Un nucleo di opere esposte in mostra entrerà a far parte delle collezioni ICCD in coerenza con la sua mission di documentazione del patrimonio culturale e a testimonianza di quanto oggi la fotografia possa essere uno strumento di ricerca. 

CLAUDIO GOBBI
Dopo gli studi in Scienze Politiche a Roma, Claudio Gobbi (Ancona, 1971) studia fotografia all’Istituto Bauer di Milano specializzandosi sotto la guida di Gabriele Basilico. Quando inizia a fotografare Milano, nei primi anni Duemila, la sua scelta è già compiuta: «Piuttosto che focalizzare la mia attenzione sulle dinamiche del cambiamento, ho deciso di indirizzare il mio sguardo sulla persistenza del passato recente. Ho così iniziato a ritrarre gli interni delle associazioni culturali, degli oratori… quelle architetture, gli arredi e i colori mi apparivano come la memoria di una naïveté, un senso di comunità che sarebbe presto scomparso».
Gli aspetti culturali e politici del paesaggio e dell’architettura rappresentano gli assi centrali della sua ricerca, a cui si affianca l’indagine sul linguaggio fotografico in sé, caratterizzata da una dichiarata discontinuità di visione in cui convivono immagini personali e immagini provenienti da varie fonti. I progetti di Claudio Gobbi – caratterizzati da un continuo work in progress – affrontano questioni di carattere al tempo stesso microscopico e macroscopico, come quelle relative all’identità culturale e ai confini, alla transnazionalità, all’incontro est–ovest, nonché al rapporto tra arte, architettura e antropologia culturale, affrontate a partire dal proprio contesto di appartenenza: l’Europa.
Diversi i riconoscimenti: nel 2003 ha vinto il Prix Mosaïque del Centre National de l’Audiovisuel, Luxembourg; nel 2007 è “artist in residence” presso la Cité Internationale des Arts di Parigi; nel 2009 è invitato alla Seconda Biennale di Arte Contemporanea di Salonicco e nel 2010 partecipa al progetto di committenza “MAXXI, cantiere d’autore”. Tra le mostre recenti la sua partecipazione al progetto del Goethe–Institut “The Fine Hands Show” per la Biennale di Krasnoyarsk in Russia e alla committenza “Universo Olivetti.Comunità come Utopia Concreta” del Ministero degli Esteri.
Fra le varie pubblicazioni si ricorda la monografia Arménie Ville pubblicato nel 2016 da Hatje Cantz.
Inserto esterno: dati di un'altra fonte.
Lemma short_passes_starve_witness :
  bw_tokens starved_after = f_of_u64 0 /\ bw_last_refill starved_after = 500000 /\
  exists served, total (snd <$> served) = total (advanced <$> flows starved) /\ flows starved_after = kept served.
Proof.
  apply (short_passes_starve 10 500000 starved 1000 starved_after);
    [reflexivity|lia|reflexivity|vm_compute; reflexivity|vm_compute; reflexivity].
Defined.

(** The same flow half a second later. *)
Definition served_flows : list (bool * Flow MemStream MemStream) :=
  match service_each 10 (flows starved) (stack starved) (tick_budget (refill 500000000 starved)) with
  | Ok (fs, _, _) => fs
  | _ => []
  end.

Definition served_stack : MemStack :=
  match service_each 10 (flows starved) (stack starved) (tick_budget (refill 500000000 starved)) with
  | Ok (_, k, _) => k
  | _ => stack starved
  end.

Lemma pass_within_rate_witness :
  exists m left_, total (snd <$> served_flows) = (total (advanced <$> flows starved) + m)%nat /\
    Some 497 = Some left_ /\ 0 <= left_ /\ Z.of_nat m + left_ <= 1000.
Proof.
  apply (pass_within_rate 10 500000000 starved 1000 (flows starved) (stack starved) served_flows served_stack);
    [reflexivity|lia|vm_compute; reflexivity].
Defined.
(* ===== verification/Its.v ===== *)
(** * The user-space interrupt translation service

    [src/hypervisor/src/hvf/virtio/its.rs]: table descriptors, the walk of the
    device, translation and collection tables in guest memory, the ITS command
    queue, and the injector that turns an MSI-X vector into an LPI. The JSON
    value a snapshot carries is a parameter with its two accessors; addresses
    are 64-bit and wrap. *)

From Stdlib Require Import ZArith Lia Bool.
From stdpp Require Import base numbers list list_numbers gmap option.
From S2P Require Import Prelude GuestMem Text.

Definition GICV3_LPI_INTID_BASE : Z := 8192.
Definition ITE_SIZE : Z := 8.

(** [Malformed] carries the key it names, [Memory] the address. *)
Inductive ItsError :=
| Malformed (key : str)
| MemoryErr (gpa : Z).

Record Lpi := mkLpi { lpi_intid : Z; lpi_rdbase : Z }.

Record Baser := mkBaser {
  indirect : bool;
  typ : Z;
  entry_size : Z;
  page_size : Z;
  num_pages : Z;
  bs_base : Z;
}.

Definition decode_base (raw page_size : Z) : Z :=
  if page_size =? 65536
  then Z.lor (Z.land raw 0x0000ffffffff0000) (Z.shiftl (Z.land raw 0xf000) 36)
  else Z.land raw 0x0000fffffffff000.

Definition baser_parse (raw : Z) : option Baser :=
  if Z.land (Z.shiftr raw 63) 1 =? 0 then None
  else
    let low := Z.land raw 0x3 in
    let page_size := if low =? 0 then 4096 else if low =? 1 then 16384 else 65536 in
    Some (mkBaser
      (negb (Z.land (Z.shiftr raw 62) 1 =? 0))
      (Z.land (Z.shiftr raw 56) 0x7)
      (Z.land (Z.shiftr raw 48) 0xff + 1)
      page_size
      (Z.land raw 0xff + 1)
      (decode_base raw page_size)).

Definition flat_entries (b : Baser) : Z := num_pages b * page_size b / entry_size b.

Record ItsConfig := mkItsConfig {
  its_enabled : bool;
  device_baser : option Baser;
  collection_baser : option Baser;
  cmd_base : Z;
  cmd_size : Z;
  cwriter : Z;
  creadr : Z;
}.

(** The table registers in order; a later one of the same type wins. *)
Definition pick_basers (raws : list (option Z)) : option Baser * option Baser :=
  foldl (fun '(dev, coll) raw =>
    match baser_parse raw with
    | Some b =>
        if typ b =? 1 then (Some b, coll) else if typ b =? 4 then (dev, Some b) else (dev, coll)
    | None => (dev, coll)
    end) (None, None) (omap id raws).

(** [get k] is [kvm.get(k).and_then(Value::as_u64)]; [arr k] is
    [kvm.get(k).and_then(Value::as_array)] with [as_u64] on its elements. *)
Definition parse_kvm (get : str -> option Z) (arr : str -> option (list (option Z))) :
    res ItsError ItsConfig :=
  let u key : res ItsError Z :=
    match get key with Some v => Ok v | None => Err (Malformed key) end in
  ctlr ← u (lit "its_ctlr");
  basers ← (match arr (lit "its_baser") with
            | Some l => Ok l | None => Err (Malformed (lit "its_baser")) end);
  let '(dev, coll) := pick_basers basers in
  cbaser ← u (lit "its_cbaser");
  cw ← u (lit "its_cwriter");
  cr ← u (lit "its_creadr");
  Ok (mkItsConfig (negb (Z.land ctlr 1 =? 0)) dev coll
        (Z.land cbaser 0x0000fffffffff000) ((Z.land cbaser 0xff + 1) * 4096) cw cr).
(* ===== verification/Overlay.v ===== *)
(** * The copy-on-write disk overlay

    [OverlayBackend] of [src/hypervisor/src/hvf/virtio/block.rs]: an immutable
    base image, a sparse overlay that takes every write, the bitmap of written
    sectors, and the sidecar file the bitmap is persisted to. The sidecar's
    contents are part of the state, as is whether its handle is open. *)

From Stdlib Require Import ZArith Lia Bool.
From stdpp Require Import base numbers list list_numbers gmap option.
From S2P Require Import Prelude GuestMem BlockBackend.

Record OverlayBackend := mkOverlay {
  ov_base : File;
  ov_overlay : File;
  ov_nsectors : Z;
  ov_written : list Z;
  ov_path : bool;
  ov_sidecar : option File;
  ov_open : bool;
  ov_dirty : list bool;
}.

Definition BITMAP_CHUNK_BYTES : Z := 4096.
Definition BITMAP_CHUNK_WORDS : Z := BITMAP_CHUNK_BYTES / 8.

Definition div_ceil (a b : Z) : Z := (a + b - 1) / b.

Definition set_overlay (f : File) (o : OverlayBackend) : OverlayBackend :=
  mkOverlay (ov_base o) f (ov_nsectors o) (ov_written o) (ov_path o) (ov_sidecar o) (ov_open o)
    (ov_dirty o).

(** Open a base image and a fresh overlay; a stale sidecar is removed. *)
Definition overlay_open (base : File) (nsectors : Z) : OverlayBackend :=
  let words := div_ceil nsectors 64 in
  mkOverlay base (set_len empty_file (sat_mul64 nsectors SECTOR_SIZE)) nsectors
    (replicate (Z.to_nat words) 0) true None false
    (replicate (Z.to_nat (div_ceil words BITMAP_CHUNK_WORDS)) false).

(** [chunks_exact(8)] and [from_le_bytes]. *)
Fixpoint le_words (n : nat) (bs : list Z) : list Z :=
  match n with
  | O => []
  | S n => le_val (take 8 bs) :: le_words n (drop 8 bs)
  end.

(** Reattach the overlay of an earlier run. *)
Definition overlay_resume (base overlay : File) (sidecar : option File) (nsectors : Z) :
    OverlayBackend :=
  let words := div_ceil nsectors 64 in
  match sidecar with
  | Some s =>
      if f_len s =? words * 8 then
        mkOverlay base (set_len overlay (sat_mul64 nsectors SECTOR_SIZE)) nsectors
          (le_words (Z.to_nat words) (f_bytes s 0 (Z.to_nat (words * 8)))) true (Some s) false
          (replicate (Z.to_nat (div_ceil words BITMAP_CHUNK_WORDS)) false)
      else overlay_open base nsectors
  | None => overlay_open base nsectors
  end.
Vive a Berlino

FRANCESCA FABIANI 
Dal 1989 ha curato e/o organizzato oltre  85 mostre presso istituzioni pubbliche e private tra cui la Galleria Nazionale d’Arte Moderna, il MAXXI e l’ICCD a Roma, la Biennale di Venezia, la Galleria Internazionale d’Arte Moderna di Cà Pesaro a Venezia, il Festival di Spoleto, il CIVA di Bruxelles, l’Istituto italiano di Cultura di Parigi, l’Accademia di Francia_Villa Medici, l’Istituto Moreira Salles di Sao Paulo e Rio de Janeiro in Brasile, il Centro Culturale Recoleta di Buenos Aires, il Centro RossPhoto a San Pietroburgo, il MMAM di Mosca. 
Ha curato pubblicazioni tra cui: C’è tempo per le nespole. Nuove narrazioni dalla Grande Guerra (2022); Paolo Ventura, La gamba ritrovata (2020); Mario Cresci, L’oro del tempo (2020); Nicola Nunziata, Album (2019); Luigi Ghirri. Pensare per immagini (2013); Olivo Barbieri. Immagini 1978-2014 (2014); Fotografia. MAXXI Architettura. Le collezioni (2010); Atlante italiano007: rischio paesaggio (2007). 
Insegna a Fondazione Modena Arti Visive. È membro del Consiglio Direttivo della SISF - Società Italiana per lo Studio della Fotografia.